Lemma load_data_from_db_ext (FL : PyFloat) name from_ to (w w' : world FL) md :
  db w' = db w ->
  load_data_from_db name from_ to w = (Ok md, w) ->
  load_data_from_db name from_ to w' = (Ok md, w').
Proof.
  intros Hd. unfold load_data_from_db, find_stock. rewrite Hd.
  destruct (head _) as [st|]; [|done]. by intros [= <-].
Qed.

(** X21. Exporting a stock in append mode twice is exporting it once. The
    series the store reader returns is sorted, so when its timestamps are
    valid, of a four-digit year and of whole seconds and the first export
    succeeds, a second export with the same arguments leaves files,
    streams and store as the first left them: for a csv file that was
    empty or ended with a newline and prices whose text needs no quoting,
    and for a json file whose document the json library reads back. *)
Theorem X21_do_export_append_twice (FL : PyFloat) (JS : JsonCodec) (name : str)
    (from_ to : option datetime) (filename : option str) (w : world FL)
    (md : MarketData FL) :
  load_data_from_db name from_ to w = (Ok md, w) ->
  Forall storable (data md) ->
  (let file := target md csv filename in
   file <> ("-" : str) ->
   (do_export name from_ to (Some csv) append filename w).1 = Ok tt ->
   Forall plain_price (data md) ->
   ends_line (default [] (files w !! file)) ->
   let w1 := (do_export name from_ to (Some csv) append filename w).2 in
   do_export name from_ to (Some csv) append filename w1 = (Ok tt, w1))
  /\ (let file := target md json filename in
      file <> ("-" : str) ->
      (do_export name from_ to (Some json) append filename w).1 = Ok tt ->
      (forall W old items,
         start json append file w = Ok (W, old) -> list_of (py_iter old) = Ok items ->
         reads_back (document md (items ++ map json_row (written_rows md W)))) ->
      let w1 := (do_export name from_ to (Some json) append filename w).2 in
      do_export name from_ to (Some json) append filename w1 = (Ok tt, w1)).
Proof.
  intros Hl Hst.
  assert (ascending (data md)) as Hasc by by apply (load_data_from_db_sorted _ _ _ _ _ _ Hl).
  assert (forall format, do_export name from_ to format append filename w
                         = save_data md format append filename w) as Hex
    by (intros format; unfold do_export; by rewrite Hl).
  split.
  - intros file Hn Hok Hp He w1. unfold w1. rewrite Hex in *.
    unfold do_export.
    rewrite (load_data_from_db_ext FL name from_ to w _ md); [|apply save_data_db|done].
    by apply csv_idempotent.
  - intros file Hn Hok Hr w1. unfold w1. rewrite Hex in *.
    unfold do_export.
    rewrite (load_data_from_db_ext FL name from_ to w _ md); [|apply save_data_db|done].
    by apply json_idempotent.
Qed.

(** The stored record of ABBN exported twice to a new csv file *)
Lemma X21_do_export_append_twice_witness :
  let w := with_store first_stored in
  let w1 := (do_export "ABBN" None None (Some csv) append None w).2 in
  do_export "ABBN" None None (Some csv) append None w1 = (Ok tt, w1).
Proof.
  apply (proj1 (X21_do_export_append_twice DecFloat MiniJson ("ABBN" : str) None None None
                  (with_store first_stored)
                  first_only eq_refl ltac:(repeat constructor))).
  - discriminate.
  - evaluate.
  - repeat constructor.
  - by left.
Defined.

(** X22. What is exported to a new file is loaded back from it. When the
    records the store reader returns have valid timestamps of a four-digit
    year and of whole seconds, all after EPOCH, and their text is read
    back by the libraries, an export to a file that does not exist yet
    succeeds, and loading that file for the same stock gives the very
    series that was exported, in either format. *)
Theorem X22_export_then_load (FL : PyFloat) (JS : JsonCodec) (name : str)
    (from_ to : option datetime) (mode : write_mode) (filename : option str)
    (w : world FL) (md : MarketData FL) :
  name <> [] ->
  load_data_from_db name from_ to w = (Ok md, w) ->
  Forall storable (data md) ->
  Forall (fun t => dt_gtb (tick_time t) EPOCH = true) (data md) ->
  (let file := target md csv filename in
   file <> ("-" : str) -> files w !! file = None ->
   Forall csv_price (data md) ->
   let w1 := (do_export name from_ to (Some csv) mode filename w).2 in
   (do_export name from_ to (Some csv) mode filename w).1 = Ok tt
   /\ load_data file (Some name) (Some csv) w1 = (Ok md, w1))
  /\ (let file := target md json filename in
      file <> ("-" : str) -> files w !! file = None ->
      reads_back (document md (map json_row (map encode (data md)))) ->
      let w1 := (do_export name from_ to (Some json) mode filename w).2 in
      (do_export name from_ to (Some json) mode filename w).1 = Ok tt
      /\ load_data file (Some name) (Some json) w1 = (Ok md, w1)).
Proof.
  intros Hne Hl Hst Hep.
  assert (exists st, find_stock name w = Some st
                     /\ symbol md = s_symbol st /\ isin md = s_isin st) as (st & Hfs & Hs & Hi).
  { unfold load_data_from_db in Hl. destruct (find_stock name w) as [st|]; [|done].
    exists st. by injection Hl as <-. }
  assert (forall format, do_export name from_ to format mode filename w
                         = save_data md format mode filename w) as Hex
    by (intros format; unfold do_export; by rewrite Hl).
  assert (forall text file,
            find_stock name (set_files (<[file := text]> (files w)) w) = Some st) as Hfs1
    by (intros; by rewrite <- Hfs).
  assert (mk_MarketData (s_symbol st) (s_isin st) (data md) = md) as Hmd
    by (rewrite <- Hs, <- Hi; by destruct md).
  destruct name as [|c name]; [done|].
  split.
  - intros file Hn Hf Hp w1. unfold w1. rewrite Hex.
    destruct (fresh_csv_roundtrip md mode filename w Hn Hf Hst Hp Hep) as (text & -> & Hr).
    split; [done|]. cbn [snd]. unfold load_data. cbn [files set_files].
    fold file. rewrite lookup_insert_eq. cbn [READERS]. rewrite Hr. cbn [symbol py_truth data].
    by rewrite Hfs1, Hmd.
  - intros file Hn Hf Hr w1. unfold w1. rewrite Hex.
    destruct (fresh_json_roundtrip md mode filename w Hn Hf Hst Hr Hep) as (text & -> & Hrd).
    split; [done|]. cbn [snd]. unfold load_data. cbn [files set_files].
    fold file. rewrite lookup_insert_eq. cbn [READERS]. rewrite Hrd.
    destruct (py_truth (symbol md)); [done|]. by rewrite Hfs1, Hmd.
Qed.
(** C2, counterexample.  The flags byte 0x07 also has bit 0 set, which
    selects the 16-bit value; the two-byte payload [0x07, 0x50] has no
    byte 2, the read of the value fails and no HeartRate(80) is emitted. *)
Lemma heart_rate_0x07_two_bytes_no_metric :
  is16Bit (byteZ x07) = true
  /\ handleHeartRateMeasurement probe [x07; x50] [] = Panicked
  /\ handleHeartRateMeasurement probe [x07; x50] []
     <> Returned (tt, [EvSend 7%nat (heartRate 80)]).
Proof. repeat split; try reflexivity. discriminate. Qed.

(** C2, as amended.  With the flags byte 0x07 the contact status is
    "supported" and "detected" and the value is the 16-bit one: the payload
    [0x07, 0x50, 0x00] emits HeartRate with value 0x0050 = 80. *)
Theorem heart_rate_0x07_sixteen_bit_value (src : MetricSource) (w : World) :
  contactSupported (byteZ x07) = true
  /\ contactFound (byteZ x07) = true
  /\ is16Bit (byteZ x07) = true
  /\ handleHeartRateMeasurement src [x07; x50; x00] w
     = Returned (tt, w ++ fanout src (heartRate 80)).
Proof.
  rewrite handleHeartRateMeasurement_eq. repeat split.
Qed.

(** C5.  On a payload of two bytes or more the handler drops the reading
    when contact is supported and not detected; otherwise it emits byte 1
    as an unsigned 8-bit value when bit 0 of the flags is clear and bytes
    1-2 as a little-endian signed 16-bit value when bit 0 is set and byte 2
    exists.  When bit 0 is set and the payload has exactly two bytes, which
    passes the length test [len(buf) < 2], the read of bytes 1-2 fails: the
    payload [0x01, 0x48] panics.  [0x00, 0x48] and [0x01, 0x48, 0x00] both
    emit HeartRate(72). *)
Theorem heart_rate_value_by_size_flag
        (src : MetricSource) (w : World) (flag b1 : byte) (rest : list byte) :
  handleHeartRateMeasurement src (flag :: b1 :: rest) w =
    (if Z.testbit (byteZ flag) 2 && negb (Z.testbit (byteZ flag) 1)
     then Returned (tt, w)
     else if Z.testbit (byteZ flag) 0 then
            match rest with
            | b2 :: _ =>
                Returned (tt, w ++ fanout src (heartRate (sint16_le b1 b2)))
            | [] => Panicked
            end
          else Returned (tt, w ++ fanout src (heartRate (byteZ b1))))
  /\ handleHeartRateMeasurement src [x01; x48] w = Panicked
  /\ handleHeartRateMeasurement src [x00; x48] w
     = Returned (tt, w ++ fanout src (heartRate 72))
  /\ handleHeartRateMeasurement src [x01; x48; x00] w
     = Returned (tt, w ++ fanout src (heartRate 72)).
Proof.
  rewrite !handleHeartRateMeasurement_eq.
  rewrite contactSupported_testbit, contactFound_testbit, is16Bit_testbit.
  repeat split.
Qed.

(** ** Cycling-power decoding *)

(** C3.  The heart-rate handler drops every payload of fewer than two
    bytes, and so does the cycling-power handler.  A cycling-power payload
    of two or three bytes, still shorter than flags plus power, passes the
    length test [len(buf) < 2] and then panics in the read of the power
    field at [buf[2:]]. *)
Theorem cycling_power_short_payload
        (src : MetricSource) (w : World) (b0 b1 b2 : byte) :
  handleHeartRateMeasurement src [] w = Returned (tt, w)
  /\ handleHeartRateMeasurement src [b0] w = Returned (tt, w)
  /\ handleCyclingPowerMeasurement src [] w = Returned (None, w)
  /\ handleCyclingPowerMeasurement src [b0] w = Returned (None, w)
  /\ handleCyclingPowerMeasurement src [b0; b1] w = Panicked
  /\ handleCyclingPowerMeasurement src [b0; b1; b2] w = Panicked
  /\ handleCyclingPowerMeasurement src [x00; x00] w = Panicked.
Proof. repeat split. Qed.

(** C4.  On every cycling-power payload of four bytes or more the handler
    emits nothing when the little-endian signed 16-bit value of bytes 2-3
    is zero, and otherwise performs exactly one [emit], of a CyclingPower
    metric with that value.  [0,0,0,0] emits nothing and [0,0,0x64,0] emits
    CyclingPower(100). *)
Theorem cycling_power_emits_nonzero_power
        (src : MetricSource) (w : World) (b0 b1 b2 b3 : byte)
        (rest : list byte) :
  handleCyclingPowerMeasurement src (b0 :: b1 :: b2 :: b3 :: rest) w =
    (if sint16_le b2 b3 =? 0 then Returned (None, w)
     else Returned (Some (trailingOffset (uint16_le b0 b1)),
                    w ++ fanout src (cyclingPower (sint16_le b2 b3))))
  /\ runHandler HandleCyclingPowerMeasurement src
       (b0 :: b1 :: b2 :: b3 :: rest) w =
     (if sint16_le b2 b3 =? 0 then Returned (tt, w)
      else Returned (tt, w ++ fanout src (cyclingPower (sint16_le b2 b3))))
  /\ runHandler HandleCyclingPowerMeasurement src [x00; x00; x00; x00] w
     = Returned (tt, w)
  /\ runHandler HandleCyclingPowerMeasurement src [x00; x00; x64; x00] w
     = Returned (tt, w ++ fanout src (cyclingPower 100)).
Proof.
  unfold runHandler, bind.
  rewrite !handleCyclingPowerMeasurement_eq.
  repeat split. destruct (sint16_le b2 b3 =? 0); reflexivity.
Qed.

--------------------------------------------------

Exercise description
Whenever the word "digit" shows up in a line above, copy that line.

Exercise solution
    valid, of a four-digit year and of whole seconds and the first export
    records the store reader returns have valid timestamps of a four-digit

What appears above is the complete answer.